To do:
Exactly reproduce the lines beginning with the line that includes "match right with" and ending with the last line of the data.

Data for the task:
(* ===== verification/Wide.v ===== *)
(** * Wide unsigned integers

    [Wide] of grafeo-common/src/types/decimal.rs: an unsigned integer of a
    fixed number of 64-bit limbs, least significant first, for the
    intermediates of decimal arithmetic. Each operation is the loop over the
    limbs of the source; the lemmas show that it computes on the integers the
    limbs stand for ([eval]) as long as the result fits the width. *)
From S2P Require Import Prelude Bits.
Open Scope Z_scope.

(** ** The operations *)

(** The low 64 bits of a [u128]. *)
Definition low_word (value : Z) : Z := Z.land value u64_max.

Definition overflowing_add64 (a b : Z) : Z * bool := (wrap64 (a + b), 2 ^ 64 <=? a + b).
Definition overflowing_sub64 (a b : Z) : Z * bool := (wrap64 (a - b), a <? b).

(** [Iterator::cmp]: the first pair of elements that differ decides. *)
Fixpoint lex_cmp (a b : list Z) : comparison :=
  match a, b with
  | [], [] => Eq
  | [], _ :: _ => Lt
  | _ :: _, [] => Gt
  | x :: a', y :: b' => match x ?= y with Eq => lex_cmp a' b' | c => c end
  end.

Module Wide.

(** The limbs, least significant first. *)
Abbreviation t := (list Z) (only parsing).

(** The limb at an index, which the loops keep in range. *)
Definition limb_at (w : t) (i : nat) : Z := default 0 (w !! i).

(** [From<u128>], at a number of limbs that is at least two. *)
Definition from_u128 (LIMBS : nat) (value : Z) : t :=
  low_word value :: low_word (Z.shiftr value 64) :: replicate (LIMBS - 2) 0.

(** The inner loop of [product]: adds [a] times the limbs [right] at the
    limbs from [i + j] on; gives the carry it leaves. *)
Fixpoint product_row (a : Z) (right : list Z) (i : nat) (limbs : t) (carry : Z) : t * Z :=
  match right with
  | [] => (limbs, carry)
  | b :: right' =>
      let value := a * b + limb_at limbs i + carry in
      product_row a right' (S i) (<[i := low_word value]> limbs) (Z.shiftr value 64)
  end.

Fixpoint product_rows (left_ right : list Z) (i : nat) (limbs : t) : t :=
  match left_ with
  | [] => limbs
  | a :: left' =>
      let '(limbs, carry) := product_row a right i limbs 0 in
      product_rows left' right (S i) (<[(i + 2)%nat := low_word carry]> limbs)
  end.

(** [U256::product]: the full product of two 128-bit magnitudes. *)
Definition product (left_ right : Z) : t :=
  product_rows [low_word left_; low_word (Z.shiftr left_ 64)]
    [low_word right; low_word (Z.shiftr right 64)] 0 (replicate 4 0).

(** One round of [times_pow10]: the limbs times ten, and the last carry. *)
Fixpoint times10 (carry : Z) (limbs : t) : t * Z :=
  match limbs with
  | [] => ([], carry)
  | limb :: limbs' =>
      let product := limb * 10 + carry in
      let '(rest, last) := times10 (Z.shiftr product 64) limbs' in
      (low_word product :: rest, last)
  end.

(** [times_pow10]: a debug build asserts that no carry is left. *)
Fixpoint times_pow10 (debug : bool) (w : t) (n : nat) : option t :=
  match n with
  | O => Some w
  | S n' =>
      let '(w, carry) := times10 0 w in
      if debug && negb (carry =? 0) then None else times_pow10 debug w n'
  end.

Answer space:
  match right with
  | [] => (limbs, carry)
  | b :: right' =>
      let value := a * b + limb_at limbs i + carry in
      product_row a right' (S i) (<[i := low_word value]> limbs) (Z.shiftr value 64)
  end.

Fixpoint product_rows (left_ right : list Z) (i : nat) (limbs : t) : t :=
  match left_ with
  | [] => limbs
  | a :: left' =>
      let '(limbs, carry) := product_row a right i limbs 0 in
      product_rows left' right (S i) (<[(i + 2)%nat := low_word carry]> limbs)
  end.

(** [U256::product]: the full product of two 128-bit magnitudes. *)
Definition product (left_ right : Z) : t :=
  product_rows [low_word left_; low_word (Z.shiftr left_ 64)]
    [low_word right; low_word (Z.shiftr right 64)] 0 (replicate 4 0).

(** One round of [times_pow10]: the limbs times ten, and the last carry. *)
Fixpoint times10 (carry : Z) (limbs : t) : t * Z :=
  match limbs with
  | [] => ([], carry)
  | limb :: limbs' =>
      let product := limb * 10 + carry in
      let '(rest, last) := times10 (Z.shiftr product 64) limbs' in
      (low_word product :: rest, last)
  end.

(** [times_pow10]: a debug build asserts that no carry is left. *)
Fixpoint times_pow10 (debug : bool) (w : t) (n : nat) : option t :=
  match n with
  | O => Some w
  | S n' =>
      let '(w, carry) := times10 0 w in
      if debug && negb (carry =? 0) then None else times_pow10 debug w n'
  end.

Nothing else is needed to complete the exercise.